Former Hollywood producer Harvey Weinstein was found guilty on two counts — criminal sexual act in the first degree and rape in the third degree — by a Manhattan jury on Monday (February 24). He was acquitted of one count of rape in the first degree and two counts of predatory sexual assault, the latter of which carried a potential life sentence. According to Vulture, the 67-year-old Weinstein faces a maximum 29 years in prison.

Per BuzzFeed, the former Hollywood mogul could only be indicted on two of the five charges against him at maximum; the charges levied against him were by the actor Jessica Mann, who said Weinstein raped her in 2013, and by Miriam "Mimi" Haley, a former production assistant on Project Runway who said Weinstein sexually assaulted her in 2006. He was convicted of a criminal sexual act in the first degree for assaulting Haley, and of rape in the third degree for assaulting Mann.

In New York state, rape in the third degree is defined as subjecting someone to "sexual intercourse [...] without such person's consent where such lack of consent is by reason of some factor other than incapacity to consent."

The jury deliberated for 30 hours after hearing weeks of testimony, the New York Times reported. A total of 35 witnesses testified, including four women — Dawn Dunning, Annabella Sciorra, Tarale Wulff, and Lauren Marie Young — who stated that Weinstein had sexually assaulted them, to establish a pattern of predatory behavior. Sciorra, who appeared in several episodes of The Sopranosfaced a barrage of victim-blaming questions from Weinstein's defense attorneys when she took the stand on January 23, BuzzFeed noted.

Weinstein had previously avoided prosecution in 2015, when the actor Ambra Battilana Gutierrez accused him of groping her.

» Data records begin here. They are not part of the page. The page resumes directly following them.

(** * ProvenanceCrate: graph indexes, selector resolution, lineage and
      provenance walks of [provenance_context/__init__.py]

    The development embeds the query core of the module: the entity and
    action indexes ([_build_indexes]), the summarisers, the selector
    resolver ([get_file_entities]), the one-hop lineage query, the two
    breadth-first walkers and the site view.  File-system access, media-type
    guessing and the TOON encoder are not part of it. *)

From Stdlib Require Import String Ascii List Bool ZArith Lia Arith PeanoNat.
From Stdlib Require Import Sorting.Sorted Sorting.Permutation.
From Stdlib Require Import Structures.OrderedTypeEx.
Import ListNotations.
Local Open Scope string_scope.
Local Open Scope list_scope.

Set Implicit Arguments.

(* ===================================================================== *)
(** ** Python values used by the module *)
(* ===================================================================== *)

(** Truthiness of a [str]: only the empty string is falsy. *)
Definition str_truthy (s : string) : bool := negb (s =? "").

(** Truthiness of a [str | None]. *)
Definition truthy (o : option string) : bool :=
  match o with
  | Some s => str_truthy s
  | None => false
  end.

(** [a or b] on optional strings. *)
Definition py_or (a b : option string) : option string :=
  if truthy a then a else b.

(** [pattern in s] on strings: [pattern] occurs in [s] as a substring. *)
Fixpoint str_in (pattern s : string) : bool :=
  prefix pattern s
  || match s with
     | EmptyString => false
     | String _ s' => str_in pattern s'
     end.

(** [x in xs] for a list or a set of strings. *)
Definition mem (x : string) (xs : list string) : bool :=
  existsb (String.eqb x) xs.

(** Equality of an optional string attribute with a string,
    [ent.get(key) == s]. *)
Definition opt_eqb (o : option string) (s : string) : bool :=
  match o with
  | Some s' => s' =? s
  | None => false
  end.

(** Outcome of code that may raise: [self.by_id[k]] raises [KeyError]. *)
Inductive result (A : Type) : Type :=
| Ok (a : A)
| KeyError (key : string).
Arguments Ok {A} a.
Arguments KeyError {A} key.

Definition bind {A B : Type} (m : result A) (f : A -> result B) : result B :=
  match m with
  | Ok a => f a
  | KeyError k => KeyError k
  end.

Notation "x <- m ;; k" := (bind m (fun x => k))
  (at level 61, m at next level, right associativity).

(** [mapM]: run a raising computation over a list, left to right. *)
Fixpoint map_result {A B : Type} (f : A -> result B) (l : list A)
  : result (list B) :=
  match l with
  | [] => Ok []
  | a :: l' =>
      b <- f a ;;
      bs <- map_result f l' ;;
      Ok (b :: bs)
  end.

(* ===================================================================== *)
(** ** Insertion-ordered dictionaries with string keys *)
(* ===================================================================== *)

(** A Python [dict] keeps its keys in the order of their first insertion;
    assigning to an existing key replaces the value in place. *)
Module Dict.
Section Dict.
Variable V : Type.

Definition t := list (string * V).

Definition empty : t := [].

(** [d.get(k)] *)
Fixpoint get (k : string) (d : t) : option V :=
  match d with
  | [] => None
  | (k', v) :: d' => if k' =? k then Some v else get k d'
  end.

(** [d.get(k, dflt)] *)
Definition get_default (k : string) (dflt : V) (d : t) : V :=
  match get k d with
  | Some v => v
  | None => dflt
  end.

(** [d[k] = v] *)
Fixpoint set (k : string) (v : V) (d : t) : t :=
  match d with
  | [] => [(k, v)]
  | (k', v') :: d' =>
      if k' =? k then (k, v) :: d' else (k', v') :: set k v d'
  end.

(** [d[k]], which raises on a missing key. *)
Definition item (k : string) (d : t) : result V :=
  match get k d with
  | Some v => Ok v
  | None => KeyError k
  end.

Definition keys (d : t) : list string := map fst d.
Definition values (d : t) : list V := map snd d.
Definition items (d : t) : list (string * V) := d.
End Dict.
Arguments empty {V}.
End Dict.

(* ===================================================================== *)
(** ** Data model: JSON-LD entities of the [@graph] *)
(* ===================================================================== *)

(** A reference inside [object], [result], [instrument], ...: either the
    id itself or a nested object, which may or may not carry an ["@id"]. *)
Inductive ref : Type :=
| RefId (s : string)
| RefObj (oid : option string).

(** The ["@type"] attribute: absent, one tag, or a list of tags. *)
Inductive type_tags : Type :=
| TypeAbsent
| TypeOne (t : string)
| TypeMany (ts : list string).

(** An entity record.  ["@id"] is mandatory; every other attribute the
    module reads is optional ([None] is an absent key). *)
Record entity : Type := mkEntity {
  e_id : string;                       (* "@id" *)
  e_type : type_tags;                  (* "@type" *)
  e_alternateName : option string;
  e_name : option string;
  e_value : option string;
  e_sha1 : option string;
  e_encodingFormat : option string;
  e_fileFormat : option string;
  e_exampleOfWork : option ref;
  e_startTime : option string;
  e_endTime : option string;
  e_instrument : option ref;
  e_object : option (list ref);
  e_result : option (list ref);
  e_input : option (list ref);
  e_output : option (list ref)
}.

Rumors regarding Weinstein's abuses had followed him for decades; it was only when a pair of concurrent investigations by the New York Timesand the New Yorker were published within days of each other in October 2017 that it seemed possible that justice would be done. All told, dozens of survivors have come forward to share what they endured at Weinstein's hands, which ranged from predatory behavior, to sexual harassment, to rape. After the allegations went live, the floodgates opened: Activist Tarana Burke's Me Too movement went viral, and thousands of people shared their own experiences with harassment and assault using the hashtag #MeToo.

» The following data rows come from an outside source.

(** Every value [sample] returns is the gaze the newest sample carries
    for the eye in use. *)
Lemma sample_return_inv :
  forall (w : world) (g : coord) (w' : world),
    sample w = Return g w' ->
    exists (e : Z) (d : sample_data) (rest : list (option sample_data)),
      is_recording w = true
      /\ eye_in_use w = Some e
      /\ getNewestSample_replies (eyelink w) = Some d :: rest
      /\ gaze_of e d = Some g.
Proof.
  intros w g w' Hret.
  destruct (is_recording w) eqn:Hrec;
    [|rewrite (sample_not_recording w Hrec) in Hret; discriminate].
  destruct (eye_in_use w) as [e|] eqn:Heye.
  - destruct (getNewestSample_replies (eyelink w)) as [|smp rest] eqn:Hrep.
    + exfalso.
      destruct (resolve_eye_ok w e Heye) as (w1 & Hres & _ & _ & Hlink1 & _).
      revert Hret. unfold sample. unfold bind at 1. unfold get_self at 1.
      unfold is_recording in Hrec. rewrite Hrec. cbn [negb].
      unfold bind at 1. rewrite Hres.
      unfold getNewestSample. run_prims. rewrite Hlink1, Hrep. discriminate.
    + destruct (sample_recording w e smp rest Hrec Heye Hrep)
        as (w2 & Hrun & _).
      rewrite Hrun in Hret.
      destruct smp as [d|]; [|discriminate].
      destruct (gaze_of e d) as [g0|] eqn:Hg; [|discriminate].
      inversion Hret; subst. exists e, d, rest. auto.
  - exfalso.
    destruct (resolve_eye_fails w Heye) as (e & w1 & Hres).
    revert Hret. unfold sample. unfold bind at 1. unfold get_self at 1.
    unfold is_recording in Hrec. rewrite Hrec. cbn [negb].
    unfold bind at 1. rewrite Hres. discriminate.
Qed.

(** C9. While recording, [sample] does keep to the eye in use: a
    returned coordinate is the one the newest sample carries for that
    eye.  But when the newest sample is absent or lacks that eye it
    does not report "no new sample": the local [gaze] was never bound
    and the call ends with an [UnboundLocalError], having taken the
    sample off the tracker. *)
Theorem sample_never_returns_other_eye :
  forall (w : world),
    is_recording w = true ->
    (forall (g : coord) (w' : world),
        sample w = Return g w' ->
        exists (e : Z) (d : sample_data) (rest : list (option sample_data)),
          eye_in_use w = Some e
          /\ getNewestSample_replies (eyelink w) = Some d :: rest
          /\ gaze_of e d = Some g)
    /\ (forall (e : Z) (smp : option sample_data)
               (rest : list (option sample_data)),
           eye_in_use w = Some e ->
           getNewestSample_replies (eyelink w) = smp :: rest ->
           (smp = None \/ exists d, smp = Some d /\ gaze_of e d = None) ->
           exists w',
             sample w = Raise (UnboundLocalError "gaze") w'
             /\ is_recording w' = true
             /\ eye_used (self w') = Some e
             /\ getNewestSample_replies (eyelink w') = rest).
Proof.
  intros w Hrec. split.
  - intros g w' Hret.
    destruct (sample_return_inv w g w' Hret) as (e & d & rest & _ & H).
    exists e, d, rest. exact H.
  - intros e smp rest Heye Hrep Habs.
    destruct (sample_recording w e smp rest Hrec Heye Hrep)
      as (w' & Hrun & Hrec' & He' & Hrest & _).
    exists w'. repeat split; try assumption.
    rewrite Hrun.
    destruct Habs as [->|(d & -> & Hg)]; [|rewrite Hg]; reflexivity.
Qed.

Lemma sample_never_returns_other_eye_witness :
  exists w',
    sample left_only_world = Raise (UnboundLocalError "gaze") w'
    /\ is_recording w' = true
    /\ eye_used (self w') = Some right_eye
    /\ getNewestSample_replies (eyelink w') = [].
Proof.
  apply (proj2 (sample_never_returns_other_eye left_only_world eq_refl)
           right_eye (Some (mkSample (Some (3, 4)) None)) []).
  - reflexivity.
  - reflexivity.
  - right. eexists; split; reflexivity.
Defined.

(** ** Sequencing guards *)

(** C7. With [recording] set, [calibrate], [drift_correction] (either
    variant) and [fix_triggered_drift_correction] raise their sequencing
    error and change nothing, and [sample] returns the gaze the newest
    sample carries for the eye in use; with [recording] clear, [sample]
    and [wait_for_event] raise and change nothing. *)
Theorem sequencing_guards :
  forall (w : world),
    (is_recording w = true ->
     (forall beep target_size,
         calibrate beep target_size w = Raise calibrate_sequencing_error w)
     /\ (forall pos fix_triggered,
           drift_correction pos fix_triggered w = Raise drift_sequencing_error w)
     /\ (forall pos min_samples max_dev reset_threshold,
           fix_triggered_drift_correction pos min_samples max_dev
             reset_threshold w = Raise drift_sequencing_error w)
     /\ (forall e d rest g,
           eye_in_use w = Some e ->
           getNewestSample_replies (eyelink w) = Some d :: rest ->
           gaze_of e d = Some g ->
           exists w',
             sample w = Return g w'
             /\ is_recording w' = true
             /\ eye_used (self w') = Some e
             /\ getNewestSample_replies (eyelink w') = rest))
    /\ (is_recording w = false ->
        sample w = Raise not_recording_error w
        /\ forall event, wait_for_event event w = Raise not_recording_error w).
Proof.
  intros w. split; intros Hrec.
  - repeat split.
    + intros. unfold calibrate. run_prims.
      unfold is_recording in Hrec. rewrite Hrec. reflexivity.
    + intros. unfold drift_correction. run_prims.
      unfold is_recording in Hrec. rewrite Hrec. reflexivity.
    + intros. unfold fix_triggered_drift_correction. run_prims.
      unfold is_recording in Hrec. rewrite Hrec. reflexivity.
    + intros e d rest g Heye Hrep Hg.
      destruct (sample_recording w e (Some d) rest Hrec Heye Hrep)
        as (w' & Hrun & Hrec' & He' & Hrest & _).
      rewrite Hg in Hrun. exists w'. auto.
  - split; [apply sample_not_recording; exact Hrec|].
    intros event. unfold wait_for_event. run_prims.
    unfold is_recording in Hrec. rewrite Hrec. reflexivity.
Qed.

Lemma sequencing_guards_witness :
  (calibrate true 16 binocular_world
     = Raise calibrate_sequencing_error binocular_world
   /\ drift_correction None true binocular_world
      = Raise drift_sequencing_error binocular_world
   /\ exists w',
       sample binocular_world = Return (3, 4) w'
       /\ is_recording w' = true
       /\ eye_used (self w') = Some left_eye
       /\ getNewestSample_replies (eyelink w') = [])
  /\ (sample (world_of fresh_session idle_tracker [])
        = Raise not_recording_error (world_of fresh_session idle_tracker [])
      /\ wait_for_event STARTFIX (world_of fresh_session idle_tracker [])
         = Raise not_recording_error (world_of fresh_session idle_tracker [])).
Proof.
  split.
  - destruct (proj1 (sequencing_guards binocular_world) eq_refl)
      as (Hcal & Hdrift & _ & Hsample).
    split; [apply Hcal|]. split; [apply Hdrift|].
    apply (Hsample left_eye (mkSample (Some (3, 4)) (Some (5, 6))) []);
      reflexivity.
  - destruct (proj2 (sequencing_guards (world_of fresh_session idle_tracker []))
                eq_refl) as (Hsample & Hwait).
    split; [exact Hsample | apply Hwait].
Defined.

(** ** The dummy tracker *)

(** C10. The dummy's [wait_for_fixation_end], [wait_for_blink_start] and
    [wait_for_blink_end] do not return what the real methods return:
    whatever the real fixation-end wait returns is a triple (time, start,
    end) and the dummy returns a pair; whatever the real blink waits
    return is a bare number and the dummy returns a pair. *)
Theorem dummy_wait_results_differ_in_shape :
  forall (e : libeyelink_dummy.env) (w : world) (v : pyval) (w' : world),
    (returns_py py_time_start_end wait_for_fixation_end w = Return v w' ->
     arity v = Some 3%nat
     /\ arity (fst (libeyelink_dummy.wait_for_fixation_end e)) = Some 2%nat)
    /\ (returns_py PyNum wait_for_blink_start w = Return v w' ->
        shape_of v = ShNum
        /\ shape_of (fst (libeyelink_dummy.wait_for_blink_start e))
           = ShTuple [ShNum; ShTuple [ShNum; ShNum]])
    /\ (returns_py PyNum wait_for_blink_end w = Return v w' ->
        shape_of v = ShNum
        /\ shape_of (fst (libeyelink_dummy.wait_for_blink_end e))
           = ShTuple [ShNum; ShTuple [ShNum; ShNum]]).
Proof.
  intros e w v w'. unfold returns_py, bind, ret. repeat split.
  - destruct (wait_for_fixation_end w); inversion H; reflexivity.
  - destruct (wait_for_blink_start w); inversion H; reflexivity.
  - destruct (wait_for_blink_end w); inversion H; reflexivity.
Qed.

(** Where the dummy does match: [sample] is the origin, both drift
    corrections return [True] after 200 ms, and the saccade and
    fixation-start waits have the real methods' shapes. *)
Lemma dummy_matching_operations :
  forall (e : libeyelink_dummy.env),
    fst (libeyelink_dummy.sample e) = py_coord (0, 0)
    /\ (forall pos ft,
          libeyelink_dummy.drift_correction pos ft e
          = (PyBool true,
             libeyelink_dummy.mkEnv (libeyelink_dummy.ticks e + 200)
               (libeyelink_dummy.stdout e)))
    /\ (forall pos ms md rt,
          fst (libeyelink_dummy.fix_triggered_drift_correction pos ms md rt e)
          = PyBool true)
    /\ (forall r : Z * coord,
          shape_of (fst (libeyelink_dummy.wait_for_saccade_start e))
          = shape_of (py_time_start r))
    /\ (forall r : Z * coord * coord,
          shape_of (fst (libeyelink_dummy.wait_for_saccade_end e))
          = shape_of (py_time_start_end r))
    /\ (forall r : Z * coord,
          shape_of (fst (libeyelink_dummy.wait_for_fixation_start e))
          = shape_of (py_time_start r)).
Proof.
  intros e. repeat split.
Qed.

Lemma dummy_wait_results_differ_in_shape_witness :
  returns_py py_time_start_end wait_for_fixation_end feed_world
    = Return (py_time_start_end (13, (5, 6), (7, 8)))
        (after_event feed_world (event_item ENDFIX 13 (5, 6) (7, 8))
           [event_item STARTBLINK 14 (0, 0) (0, 0);
            event_item STARTFIX 15 (9, 9) (0, 0)])
  /\ arity (py_time_start_end (13, (5, 6), (7, 8))) = Some 3%nat
  /\ arity (fst (libeyelink_dummy.wait_for_fixation_end
                   (libeyelink_dummy.mkEnv 0 [])))
     = Some 2%nat.
Proof.
  split; [reflexivity|].
  apply (proj1 (dummy_wait_results_differ_in_shape
                  (libeyelink_dummy.mkEnv 0 []) feed_world
                  (py_time_start_end (13, (5, 6), (7, 8)))
                  (after_event feed_world (event_item ENDFIX 13 (5, 6) (7, 8))
                     [event_item STARTBLINK 14 (0, 0) (0, 0);
                      event_item STARTFIX 15 (9, 9) (0, 0)]))).
  reflexivity.
Defined.

(** ** Waiting for events *)

Lemma getNextData_until_eq :
  forall (event : Z) (queue : list link_item) (d : Z),
    getNextData_until event queue d
    = if d =? event then ret tt
      else match queue with
           | [] => pending
           | it :: rest =>
               upd_eyelink (with_link rest (Some it)) ;;
               getNextData_until event rest (item_type it)
           end.
Proof. intros event [|it rest] d; reflexivity. Qed.

Lemma getNextData_until_first_match :
  forall (event : Z) (pre : list link_item) (ev : link_item)
         (post : list link_item) (d : Z) (w : world),
    d <> event ->
    Forall (fun it => item_type it <> event) pre ->
    item_type ev = event ->
    getNextData_until event (pre ++ ev :: post) d w
    = Return tt (after_event w ev post).
Proof.
  induction pre as [|it pre IH]; intros ev post d w Hd Hpre Hev.
  - rewrite getNextData_until_eq.
    apply Z.eqb_neq in Hd. rewrite Hd. cbn [app].
    unfold bind, upd_eyelink. rewrite getNextData_until_eq.
    apply Z.eqb_eq in Hev. rewrite Hev. reflexivity.
  - inversion Hpre as [|? ? Hit Hpre']; subst.
    rewrite getNextData_until_eq.
    apply Z.eqb_neq in Hd. rewrite Hd. cbn [app].
    unfold bind at 1, upd_eyelink at 1.
    rewrite (IH ev post (item_type it) _ Hit Hpre' eq_refl).
    reflexivity.
Qed.

(** The six convenience waits are [wait_for_event] followed by a
    projection of the event it returned. *)
Lemma wait_for_projections :
  wait_for_saccade_start
  = (d <- wait_for_event STARTSACC ;;
     project (fun d => (getTime d, getStartGaze d)) d)
  /\ wait_for_saccade_end
     = (d <- wait_for_event ENDSACC ;;
        project (fun d => (getTime d, getStartGaze d, getEndGaze d)) d)
  /\ wait_for_fixation_start
     = (d <- wait_for_event STARTFIX ;;
        project (fun d => (getTime d, getStartGaze d)) d)
  /\ wait_for_fixation_end
     = (d <- wait_for_event ENDFIX ;;
        project (fun d => (getTime d, getStartGaze d, getEndGaze d)) d)
  /\ wait_for_blink_start = (d <- wait_for_event STARTBLINK ;; project getTime d)
  /\ wait_for_blink_end = (d <- wait_for_event ENDBLINK ;; project getTime d).
Proof. repeat split. Qed.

"This case reminds us that sexual violence thrives on unchecked power and privilege. The implications reverberate far beyond Hollywood and into the daily lives of all of us in the rest of the world," Burke said in a statement following Weinstein's verdict. "Though today a man has been found guilty, we have to wonder whether anyone will care about the rest of us tomorrow. This is why we say MeToo."